(ASSIGNMENT): Give back only the lines in the records below from the one with "Definition call_alloc_page (pid" to the one with "Definition on_ram (f", both inclusive, word for word.

[Records from a data source]
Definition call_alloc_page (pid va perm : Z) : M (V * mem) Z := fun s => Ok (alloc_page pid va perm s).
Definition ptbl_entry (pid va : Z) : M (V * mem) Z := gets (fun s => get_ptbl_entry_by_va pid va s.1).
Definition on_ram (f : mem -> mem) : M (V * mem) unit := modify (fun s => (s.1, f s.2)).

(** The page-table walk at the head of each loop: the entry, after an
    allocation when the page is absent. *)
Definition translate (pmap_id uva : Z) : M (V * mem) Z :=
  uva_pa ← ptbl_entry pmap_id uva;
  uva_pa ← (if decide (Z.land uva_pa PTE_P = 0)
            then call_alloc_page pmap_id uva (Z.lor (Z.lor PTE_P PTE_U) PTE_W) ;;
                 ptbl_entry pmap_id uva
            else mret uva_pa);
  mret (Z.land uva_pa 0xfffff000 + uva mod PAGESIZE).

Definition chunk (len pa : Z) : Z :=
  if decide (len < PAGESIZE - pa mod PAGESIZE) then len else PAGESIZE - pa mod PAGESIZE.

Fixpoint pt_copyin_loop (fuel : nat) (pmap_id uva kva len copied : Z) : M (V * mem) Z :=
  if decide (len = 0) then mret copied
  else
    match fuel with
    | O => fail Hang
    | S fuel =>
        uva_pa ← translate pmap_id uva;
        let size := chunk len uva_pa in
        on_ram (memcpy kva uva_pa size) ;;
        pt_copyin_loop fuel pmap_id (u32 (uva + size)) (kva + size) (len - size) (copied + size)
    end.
==
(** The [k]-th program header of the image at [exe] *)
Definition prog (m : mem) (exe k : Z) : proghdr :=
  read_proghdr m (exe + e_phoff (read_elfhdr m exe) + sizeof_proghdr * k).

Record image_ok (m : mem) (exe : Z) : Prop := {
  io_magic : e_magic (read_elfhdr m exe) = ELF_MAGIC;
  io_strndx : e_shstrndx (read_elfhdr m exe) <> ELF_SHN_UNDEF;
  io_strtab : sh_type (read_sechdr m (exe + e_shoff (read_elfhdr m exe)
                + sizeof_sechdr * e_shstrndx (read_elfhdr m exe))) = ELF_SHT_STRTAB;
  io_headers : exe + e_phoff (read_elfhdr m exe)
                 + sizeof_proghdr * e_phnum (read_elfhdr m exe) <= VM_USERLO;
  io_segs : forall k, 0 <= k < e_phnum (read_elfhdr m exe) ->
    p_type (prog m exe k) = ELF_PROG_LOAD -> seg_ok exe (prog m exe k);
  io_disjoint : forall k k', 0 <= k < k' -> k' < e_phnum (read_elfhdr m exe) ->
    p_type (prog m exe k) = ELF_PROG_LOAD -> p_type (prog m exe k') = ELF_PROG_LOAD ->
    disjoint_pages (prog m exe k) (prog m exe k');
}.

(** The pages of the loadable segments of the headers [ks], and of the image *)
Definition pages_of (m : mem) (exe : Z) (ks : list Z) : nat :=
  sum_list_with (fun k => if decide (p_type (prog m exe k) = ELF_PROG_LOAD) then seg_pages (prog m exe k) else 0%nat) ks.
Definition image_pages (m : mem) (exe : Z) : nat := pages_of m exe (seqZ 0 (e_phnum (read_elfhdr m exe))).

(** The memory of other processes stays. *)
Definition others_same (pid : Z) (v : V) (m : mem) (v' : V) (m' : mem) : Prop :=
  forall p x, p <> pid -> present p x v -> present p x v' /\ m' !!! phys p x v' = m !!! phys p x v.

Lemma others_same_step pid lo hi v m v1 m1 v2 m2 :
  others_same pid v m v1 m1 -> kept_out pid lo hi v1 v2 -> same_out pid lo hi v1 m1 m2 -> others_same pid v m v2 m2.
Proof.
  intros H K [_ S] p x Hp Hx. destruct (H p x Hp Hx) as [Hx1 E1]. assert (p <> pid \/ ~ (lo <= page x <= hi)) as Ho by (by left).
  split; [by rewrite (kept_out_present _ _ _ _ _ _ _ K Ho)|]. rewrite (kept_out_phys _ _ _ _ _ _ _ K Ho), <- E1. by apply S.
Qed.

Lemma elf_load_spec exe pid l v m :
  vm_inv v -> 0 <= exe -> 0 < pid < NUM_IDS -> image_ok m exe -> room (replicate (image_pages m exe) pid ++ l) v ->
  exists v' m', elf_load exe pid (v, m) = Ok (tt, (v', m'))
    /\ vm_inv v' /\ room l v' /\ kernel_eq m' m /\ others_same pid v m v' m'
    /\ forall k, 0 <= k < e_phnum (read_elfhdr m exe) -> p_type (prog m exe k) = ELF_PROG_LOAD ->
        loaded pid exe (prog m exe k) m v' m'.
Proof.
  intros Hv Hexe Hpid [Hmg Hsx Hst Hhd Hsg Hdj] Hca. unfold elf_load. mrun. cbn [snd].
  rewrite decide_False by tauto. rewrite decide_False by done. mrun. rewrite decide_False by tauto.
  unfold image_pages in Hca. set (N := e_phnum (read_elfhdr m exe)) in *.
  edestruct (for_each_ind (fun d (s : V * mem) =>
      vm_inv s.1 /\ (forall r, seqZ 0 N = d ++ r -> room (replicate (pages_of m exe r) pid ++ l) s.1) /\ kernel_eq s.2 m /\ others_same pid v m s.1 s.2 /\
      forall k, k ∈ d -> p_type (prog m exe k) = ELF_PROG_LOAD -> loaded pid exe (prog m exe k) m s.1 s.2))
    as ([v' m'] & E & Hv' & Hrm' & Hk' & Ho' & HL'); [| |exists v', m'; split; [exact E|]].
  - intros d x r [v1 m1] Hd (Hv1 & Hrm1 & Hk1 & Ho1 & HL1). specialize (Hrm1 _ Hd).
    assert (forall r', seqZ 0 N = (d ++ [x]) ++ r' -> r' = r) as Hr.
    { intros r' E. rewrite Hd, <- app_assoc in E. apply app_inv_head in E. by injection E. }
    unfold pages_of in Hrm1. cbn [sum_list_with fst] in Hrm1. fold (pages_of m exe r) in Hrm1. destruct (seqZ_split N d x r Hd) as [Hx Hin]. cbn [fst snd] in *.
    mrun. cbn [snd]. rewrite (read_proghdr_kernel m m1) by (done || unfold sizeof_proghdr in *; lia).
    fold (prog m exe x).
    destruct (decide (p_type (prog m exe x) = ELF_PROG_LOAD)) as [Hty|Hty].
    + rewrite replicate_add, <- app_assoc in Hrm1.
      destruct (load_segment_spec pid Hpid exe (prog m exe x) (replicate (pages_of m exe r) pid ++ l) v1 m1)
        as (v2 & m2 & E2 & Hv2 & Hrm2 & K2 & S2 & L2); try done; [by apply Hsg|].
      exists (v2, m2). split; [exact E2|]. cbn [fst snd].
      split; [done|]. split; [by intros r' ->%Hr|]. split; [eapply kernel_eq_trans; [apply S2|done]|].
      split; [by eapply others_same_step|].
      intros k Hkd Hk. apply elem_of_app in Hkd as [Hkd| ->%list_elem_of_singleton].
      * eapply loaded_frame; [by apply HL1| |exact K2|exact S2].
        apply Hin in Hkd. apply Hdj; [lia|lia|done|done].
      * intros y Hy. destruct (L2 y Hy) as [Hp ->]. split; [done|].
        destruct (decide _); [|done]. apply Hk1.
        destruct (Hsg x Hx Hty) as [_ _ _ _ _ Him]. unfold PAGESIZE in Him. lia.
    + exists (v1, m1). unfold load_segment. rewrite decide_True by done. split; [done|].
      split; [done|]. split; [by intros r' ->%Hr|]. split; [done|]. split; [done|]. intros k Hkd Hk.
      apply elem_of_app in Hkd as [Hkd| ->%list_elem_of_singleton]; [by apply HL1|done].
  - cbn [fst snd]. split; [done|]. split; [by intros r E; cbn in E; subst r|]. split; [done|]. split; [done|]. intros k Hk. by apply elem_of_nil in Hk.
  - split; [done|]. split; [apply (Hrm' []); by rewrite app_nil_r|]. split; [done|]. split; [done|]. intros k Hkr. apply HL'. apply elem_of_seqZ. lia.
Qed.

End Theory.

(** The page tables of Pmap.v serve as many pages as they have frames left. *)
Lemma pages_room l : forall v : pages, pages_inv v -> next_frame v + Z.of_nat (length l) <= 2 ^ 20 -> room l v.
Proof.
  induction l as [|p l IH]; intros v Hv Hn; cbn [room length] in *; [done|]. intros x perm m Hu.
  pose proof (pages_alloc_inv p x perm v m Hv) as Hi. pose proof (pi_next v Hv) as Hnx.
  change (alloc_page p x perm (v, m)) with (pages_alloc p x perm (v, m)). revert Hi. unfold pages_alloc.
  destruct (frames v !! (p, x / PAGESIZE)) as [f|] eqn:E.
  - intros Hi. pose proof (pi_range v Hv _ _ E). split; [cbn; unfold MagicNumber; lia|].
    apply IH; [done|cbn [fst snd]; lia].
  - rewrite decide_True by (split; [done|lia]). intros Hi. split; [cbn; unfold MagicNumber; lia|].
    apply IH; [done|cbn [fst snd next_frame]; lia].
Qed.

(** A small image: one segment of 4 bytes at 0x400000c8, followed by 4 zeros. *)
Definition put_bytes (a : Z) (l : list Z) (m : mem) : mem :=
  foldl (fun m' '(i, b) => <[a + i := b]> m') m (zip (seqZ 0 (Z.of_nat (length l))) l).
---
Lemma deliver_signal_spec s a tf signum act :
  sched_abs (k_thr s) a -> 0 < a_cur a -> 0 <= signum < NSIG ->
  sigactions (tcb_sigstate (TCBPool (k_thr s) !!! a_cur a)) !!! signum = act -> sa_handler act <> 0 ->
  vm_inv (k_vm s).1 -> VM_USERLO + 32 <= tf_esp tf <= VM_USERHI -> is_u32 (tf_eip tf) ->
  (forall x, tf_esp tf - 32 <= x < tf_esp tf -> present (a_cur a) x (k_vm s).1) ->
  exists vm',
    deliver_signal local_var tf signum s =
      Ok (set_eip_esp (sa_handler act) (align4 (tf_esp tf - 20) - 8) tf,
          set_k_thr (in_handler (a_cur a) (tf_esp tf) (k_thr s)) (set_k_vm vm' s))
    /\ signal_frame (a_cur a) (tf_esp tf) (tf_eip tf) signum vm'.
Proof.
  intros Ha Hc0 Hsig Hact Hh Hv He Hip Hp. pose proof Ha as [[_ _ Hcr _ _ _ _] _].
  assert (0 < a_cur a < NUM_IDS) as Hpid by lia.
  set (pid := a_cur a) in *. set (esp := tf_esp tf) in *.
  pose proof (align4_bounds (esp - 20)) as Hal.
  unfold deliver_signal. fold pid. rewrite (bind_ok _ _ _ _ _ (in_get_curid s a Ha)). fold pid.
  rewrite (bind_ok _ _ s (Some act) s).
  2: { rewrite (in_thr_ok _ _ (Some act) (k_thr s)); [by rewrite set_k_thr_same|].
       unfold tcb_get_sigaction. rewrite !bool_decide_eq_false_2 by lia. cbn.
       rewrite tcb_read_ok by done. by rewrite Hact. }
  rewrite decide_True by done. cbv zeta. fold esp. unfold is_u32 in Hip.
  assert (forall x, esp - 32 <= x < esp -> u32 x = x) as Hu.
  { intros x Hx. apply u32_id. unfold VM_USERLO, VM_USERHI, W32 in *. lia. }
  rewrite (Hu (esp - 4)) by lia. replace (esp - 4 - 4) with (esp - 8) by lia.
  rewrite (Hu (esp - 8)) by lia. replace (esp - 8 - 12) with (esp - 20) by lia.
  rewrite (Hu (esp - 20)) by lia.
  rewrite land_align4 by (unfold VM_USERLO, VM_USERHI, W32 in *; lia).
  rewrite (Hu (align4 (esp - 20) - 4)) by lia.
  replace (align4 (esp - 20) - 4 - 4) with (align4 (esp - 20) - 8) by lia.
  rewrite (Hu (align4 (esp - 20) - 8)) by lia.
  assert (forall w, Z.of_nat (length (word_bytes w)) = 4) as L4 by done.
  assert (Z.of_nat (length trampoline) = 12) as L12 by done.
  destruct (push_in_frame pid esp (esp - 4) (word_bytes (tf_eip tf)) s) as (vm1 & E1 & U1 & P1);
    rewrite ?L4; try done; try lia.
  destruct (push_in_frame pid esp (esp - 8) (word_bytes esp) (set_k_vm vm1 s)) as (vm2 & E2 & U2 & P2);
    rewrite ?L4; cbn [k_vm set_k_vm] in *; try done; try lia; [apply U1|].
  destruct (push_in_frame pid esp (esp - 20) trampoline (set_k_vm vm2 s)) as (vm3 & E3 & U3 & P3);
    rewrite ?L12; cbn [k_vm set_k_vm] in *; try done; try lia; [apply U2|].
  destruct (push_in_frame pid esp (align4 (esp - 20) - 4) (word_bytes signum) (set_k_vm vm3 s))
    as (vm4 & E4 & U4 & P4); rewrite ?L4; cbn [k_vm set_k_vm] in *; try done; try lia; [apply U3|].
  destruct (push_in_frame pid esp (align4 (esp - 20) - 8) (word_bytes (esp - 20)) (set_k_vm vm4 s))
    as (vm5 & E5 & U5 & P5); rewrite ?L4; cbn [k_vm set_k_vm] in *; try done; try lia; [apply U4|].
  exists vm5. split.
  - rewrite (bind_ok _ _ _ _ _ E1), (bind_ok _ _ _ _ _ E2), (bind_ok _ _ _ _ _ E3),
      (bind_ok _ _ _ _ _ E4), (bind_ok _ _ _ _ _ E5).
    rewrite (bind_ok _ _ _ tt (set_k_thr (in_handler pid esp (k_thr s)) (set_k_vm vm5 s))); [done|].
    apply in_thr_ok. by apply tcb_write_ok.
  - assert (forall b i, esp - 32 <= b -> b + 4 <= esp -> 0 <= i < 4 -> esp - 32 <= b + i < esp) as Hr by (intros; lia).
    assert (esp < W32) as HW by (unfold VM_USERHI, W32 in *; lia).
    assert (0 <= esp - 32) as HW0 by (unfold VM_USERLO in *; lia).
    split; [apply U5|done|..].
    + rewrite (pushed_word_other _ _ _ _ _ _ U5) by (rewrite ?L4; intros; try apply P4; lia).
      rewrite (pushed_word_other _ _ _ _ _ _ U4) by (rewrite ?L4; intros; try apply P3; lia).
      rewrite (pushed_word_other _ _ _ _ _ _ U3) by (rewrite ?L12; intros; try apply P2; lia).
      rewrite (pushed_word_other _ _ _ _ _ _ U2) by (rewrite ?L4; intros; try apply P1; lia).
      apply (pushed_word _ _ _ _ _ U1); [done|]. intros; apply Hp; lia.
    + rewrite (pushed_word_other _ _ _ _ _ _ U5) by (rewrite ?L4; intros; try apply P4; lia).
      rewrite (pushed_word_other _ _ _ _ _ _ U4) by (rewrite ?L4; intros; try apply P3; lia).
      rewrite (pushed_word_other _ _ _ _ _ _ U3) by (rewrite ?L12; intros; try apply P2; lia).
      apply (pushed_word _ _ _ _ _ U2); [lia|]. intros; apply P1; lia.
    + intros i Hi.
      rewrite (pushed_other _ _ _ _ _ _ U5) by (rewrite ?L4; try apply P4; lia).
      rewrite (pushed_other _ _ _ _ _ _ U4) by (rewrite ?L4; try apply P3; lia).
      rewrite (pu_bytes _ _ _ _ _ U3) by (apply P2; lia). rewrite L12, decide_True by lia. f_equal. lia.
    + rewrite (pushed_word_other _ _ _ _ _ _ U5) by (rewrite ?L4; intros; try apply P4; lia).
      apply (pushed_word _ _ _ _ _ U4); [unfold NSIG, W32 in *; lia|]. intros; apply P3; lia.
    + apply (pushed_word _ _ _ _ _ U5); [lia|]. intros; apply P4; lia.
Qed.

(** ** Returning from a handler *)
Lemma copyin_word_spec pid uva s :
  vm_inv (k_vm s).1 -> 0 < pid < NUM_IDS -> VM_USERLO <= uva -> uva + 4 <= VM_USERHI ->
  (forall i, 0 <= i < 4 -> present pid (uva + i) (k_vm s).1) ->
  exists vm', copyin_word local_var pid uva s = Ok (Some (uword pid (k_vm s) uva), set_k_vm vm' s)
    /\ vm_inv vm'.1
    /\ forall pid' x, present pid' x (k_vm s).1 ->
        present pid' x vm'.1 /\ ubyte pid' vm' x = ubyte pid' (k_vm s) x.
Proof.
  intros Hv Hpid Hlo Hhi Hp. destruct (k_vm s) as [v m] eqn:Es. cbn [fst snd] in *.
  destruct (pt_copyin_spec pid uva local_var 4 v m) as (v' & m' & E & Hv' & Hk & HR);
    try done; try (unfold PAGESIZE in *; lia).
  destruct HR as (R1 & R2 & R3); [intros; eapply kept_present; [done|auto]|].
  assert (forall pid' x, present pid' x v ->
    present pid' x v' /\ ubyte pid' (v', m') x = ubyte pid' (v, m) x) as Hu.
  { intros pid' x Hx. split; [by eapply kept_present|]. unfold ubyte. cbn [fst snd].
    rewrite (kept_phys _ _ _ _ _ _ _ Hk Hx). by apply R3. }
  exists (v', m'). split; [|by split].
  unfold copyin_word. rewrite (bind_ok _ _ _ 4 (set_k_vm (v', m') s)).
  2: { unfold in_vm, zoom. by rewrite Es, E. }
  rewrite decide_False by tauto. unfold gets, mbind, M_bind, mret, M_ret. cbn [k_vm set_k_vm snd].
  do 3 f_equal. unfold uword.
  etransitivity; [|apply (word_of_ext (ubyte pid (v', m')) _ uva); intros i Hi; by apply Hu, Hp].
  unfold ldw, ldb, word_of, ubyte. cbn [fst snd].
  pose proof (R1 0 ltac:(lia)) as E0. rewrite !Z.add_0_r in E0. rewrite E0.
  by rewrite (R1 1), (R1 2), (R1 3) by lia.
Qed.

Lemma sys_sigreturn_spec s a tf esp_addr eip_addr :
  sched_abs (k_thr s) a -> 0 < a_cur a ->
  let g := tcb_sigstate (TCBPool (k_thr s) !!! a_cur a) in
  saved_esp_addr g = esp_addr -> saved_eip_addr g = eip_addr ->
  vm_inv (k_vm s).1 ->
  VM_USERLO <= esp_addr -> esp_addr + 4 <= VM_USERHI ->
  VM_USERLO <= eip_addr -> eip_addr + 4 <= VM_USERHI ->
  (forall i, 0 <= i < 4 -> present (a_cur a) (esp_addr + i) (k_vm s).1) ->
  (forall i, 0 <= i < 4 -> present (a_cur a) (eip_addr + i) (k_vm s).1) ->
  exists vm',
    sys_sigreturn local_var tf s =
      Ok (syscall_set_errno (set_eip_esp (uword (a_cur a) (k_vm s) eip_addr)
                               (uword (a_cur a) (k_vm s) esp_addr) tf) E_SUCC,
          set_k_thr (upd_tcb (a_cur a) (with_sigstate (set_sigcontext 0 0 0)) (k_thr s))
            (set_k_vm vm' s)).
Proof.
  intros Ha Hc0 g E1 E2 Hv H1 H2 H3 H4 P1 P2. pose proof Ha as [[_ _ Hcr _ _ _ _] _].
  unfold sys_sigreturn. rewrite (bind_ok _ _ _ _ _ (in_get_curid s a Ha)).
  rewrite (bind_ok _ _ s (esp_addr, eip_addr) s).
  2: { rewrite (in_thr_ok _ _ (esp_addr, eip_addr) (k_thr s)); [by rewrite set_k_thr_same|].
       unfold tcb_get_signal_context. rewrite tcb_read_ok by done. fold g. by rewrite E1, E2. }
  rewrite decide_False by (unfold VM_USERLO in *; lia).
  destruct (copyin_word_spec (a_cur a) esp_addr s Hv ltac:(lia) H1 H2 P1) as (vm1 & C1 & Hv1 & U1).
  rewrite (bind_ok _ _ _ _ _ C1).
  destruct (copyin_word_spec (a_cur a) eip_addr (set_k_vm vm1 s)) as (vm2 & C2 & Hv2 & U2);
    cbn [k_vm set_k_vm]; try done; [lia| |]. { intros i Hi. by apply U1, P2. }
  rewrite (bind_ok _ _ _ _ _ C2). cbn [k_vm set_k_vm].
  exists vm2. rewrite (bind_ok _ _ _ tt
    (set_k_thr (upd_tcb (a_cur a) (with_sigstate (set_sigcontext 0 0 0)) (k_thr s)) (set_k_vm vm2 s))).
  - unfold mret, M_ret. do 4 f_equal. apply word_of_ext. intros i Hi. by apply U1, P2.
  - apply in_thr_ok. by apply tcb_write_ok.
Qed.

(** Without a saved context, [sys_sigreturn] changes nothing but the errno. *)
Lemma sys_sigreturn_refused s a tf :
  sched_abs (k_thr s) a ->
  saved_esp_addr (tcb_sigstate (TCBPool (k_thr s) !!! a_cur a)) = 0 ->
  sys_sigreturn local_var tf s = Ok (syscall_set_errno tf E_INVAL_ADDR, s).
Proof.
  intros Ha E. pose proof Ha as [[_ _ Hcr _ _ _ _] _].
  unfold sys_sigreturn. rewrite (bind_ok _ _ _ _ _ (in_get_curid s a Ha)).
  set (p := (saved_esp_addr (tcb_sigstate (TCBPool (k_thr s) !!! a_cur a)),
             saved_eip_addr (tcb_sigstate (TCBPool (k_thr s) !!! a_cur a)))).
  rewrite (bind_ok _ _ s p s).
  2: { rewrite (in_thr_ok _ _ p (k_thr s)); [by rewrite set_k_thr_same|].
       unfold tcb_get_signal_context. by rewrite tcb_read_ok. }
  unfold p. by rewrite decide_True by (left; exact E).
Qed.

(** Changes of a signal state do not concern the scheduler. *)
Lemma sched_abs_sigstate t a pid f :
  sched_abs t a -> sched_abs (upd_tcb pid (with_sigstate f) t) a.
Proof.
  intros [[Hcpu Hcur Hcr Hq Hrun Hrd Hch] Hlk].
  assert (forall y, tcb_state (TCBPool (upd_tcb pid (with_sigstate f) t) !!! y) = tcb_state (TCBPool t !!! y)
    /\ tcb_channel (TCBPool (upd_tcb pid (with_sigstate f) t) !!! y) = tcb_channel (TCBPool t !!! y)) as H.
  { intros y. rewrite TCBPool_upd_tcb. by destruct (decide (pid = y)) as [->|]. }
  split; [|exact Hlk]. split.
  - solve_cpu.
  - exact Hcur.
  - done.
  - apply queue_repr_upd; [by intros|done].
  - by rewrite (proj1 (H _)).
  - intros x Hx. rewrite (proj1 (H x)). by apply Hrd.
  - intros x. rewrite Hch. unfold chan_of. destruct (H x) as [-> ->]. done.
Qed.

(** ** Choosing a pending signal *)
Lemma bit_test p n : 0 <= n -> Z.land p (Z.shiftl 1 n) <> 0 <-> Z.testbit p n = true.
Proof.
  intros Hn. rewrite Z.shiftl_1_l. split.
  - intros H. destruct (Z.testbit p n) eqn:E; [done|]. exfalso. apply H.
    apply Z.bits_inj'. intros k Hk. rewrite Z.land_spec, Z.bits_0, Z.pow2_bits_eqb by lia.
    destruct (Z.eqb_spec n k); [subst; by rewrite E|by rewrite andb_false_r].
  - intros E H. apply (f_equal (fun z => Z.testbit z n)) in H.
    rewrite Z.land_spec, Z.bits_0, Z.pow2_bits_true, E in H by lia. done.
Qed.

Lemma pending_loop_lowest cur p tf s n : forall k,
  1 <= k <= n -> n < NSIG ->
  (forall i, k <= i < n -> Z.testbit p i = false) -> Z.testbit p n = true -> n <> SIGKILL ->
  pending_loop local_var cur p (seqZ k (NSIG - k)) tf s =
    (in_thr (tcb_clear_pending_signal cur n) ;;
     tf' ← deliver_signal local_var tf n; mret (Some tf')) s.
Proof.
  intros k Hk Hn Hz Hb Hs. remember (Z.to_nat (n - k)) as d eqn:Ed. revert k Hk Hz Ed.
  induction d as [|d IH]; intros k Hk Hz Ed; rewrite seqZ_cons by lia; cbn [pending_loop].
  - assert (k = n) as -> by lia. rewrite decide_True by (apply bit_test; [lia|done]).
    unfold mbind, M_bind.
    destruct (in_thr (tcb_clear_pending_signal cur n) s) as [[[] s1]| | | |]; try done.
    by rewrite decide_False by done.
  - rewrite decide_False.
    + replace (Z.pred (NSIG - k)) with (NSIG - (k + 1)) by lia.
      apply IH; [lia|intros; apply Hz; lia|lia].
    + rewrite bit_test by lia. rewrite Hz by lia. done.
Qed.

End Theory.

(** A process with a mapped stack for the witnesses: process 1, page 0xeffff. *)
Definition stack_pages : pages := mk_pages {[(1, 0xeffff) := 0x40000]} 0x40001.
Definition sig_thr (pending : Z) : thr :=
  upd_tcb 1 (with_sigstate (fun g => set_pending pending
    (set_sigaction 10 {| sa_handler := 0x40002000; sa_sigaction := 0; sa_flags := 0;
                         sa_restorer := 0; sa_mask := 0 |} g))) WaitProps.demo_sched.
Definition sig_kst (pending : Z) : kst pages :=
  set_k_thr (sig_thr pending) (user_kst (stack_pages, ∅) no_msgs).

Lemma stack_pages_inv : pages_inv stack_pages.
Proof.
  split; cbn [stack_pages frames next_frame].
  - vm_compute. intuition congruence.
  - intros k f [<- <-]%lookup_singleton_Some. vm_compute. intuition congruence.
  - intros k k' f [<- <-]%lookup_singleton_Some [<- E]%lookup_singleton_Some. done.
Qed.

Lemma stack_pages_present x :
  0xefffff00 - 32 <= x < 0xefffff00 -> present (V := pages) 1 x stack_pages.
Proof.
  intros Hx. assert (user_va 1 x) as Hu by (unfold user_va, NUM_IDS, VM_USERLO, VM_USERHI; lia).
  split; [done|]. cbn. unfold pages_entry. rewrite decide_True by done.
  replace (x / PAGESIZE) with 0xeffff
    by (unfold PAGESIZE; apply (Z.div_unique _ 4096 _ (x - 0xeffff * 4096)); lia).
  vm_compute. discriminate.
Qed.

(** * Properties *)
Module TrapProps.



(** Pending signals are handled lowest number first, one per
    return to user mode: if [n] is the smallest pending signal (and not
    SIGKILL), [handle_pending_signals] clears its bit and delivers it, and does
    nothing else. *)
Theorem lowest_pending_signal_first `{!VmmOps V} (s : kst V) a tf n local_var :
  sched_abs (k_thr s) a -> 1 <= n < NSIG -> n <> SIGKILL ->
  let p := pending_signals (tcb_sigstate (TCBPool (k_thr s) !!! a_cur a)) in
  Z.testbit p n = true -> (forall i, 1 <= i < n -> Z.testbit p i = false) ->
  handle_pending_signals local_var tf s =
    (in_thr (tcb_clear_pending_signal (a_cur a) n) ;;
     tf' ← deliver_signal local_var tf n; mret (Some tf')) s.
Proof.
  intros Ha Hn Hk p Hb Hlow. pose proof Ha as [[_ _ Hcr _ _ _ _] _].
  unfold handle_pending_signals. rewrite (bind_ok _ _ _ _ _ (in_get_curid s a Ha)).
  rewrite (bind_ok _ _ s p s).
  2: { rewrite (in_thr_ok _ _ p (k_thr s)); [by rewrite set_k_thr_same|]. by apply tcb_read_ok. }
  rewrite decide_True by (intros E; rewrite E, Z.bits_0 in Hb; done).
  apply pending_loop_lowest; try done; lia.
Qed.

(TASK RESULT):
Definition call_alloc_page (pid va perm : Z) : M (V * mem) Z := fun s => Ok (alloc_page pid va perm s).
Definition ptbl_entry (pid va : Z) : M (V * mem) Z := gets (fun s => get_ptbl_entry_by_va pid va s.1).
Definition on_ram (f : mem -> mem) : M (V * mem) unit := modify (fun s => (s.1, f s.2)).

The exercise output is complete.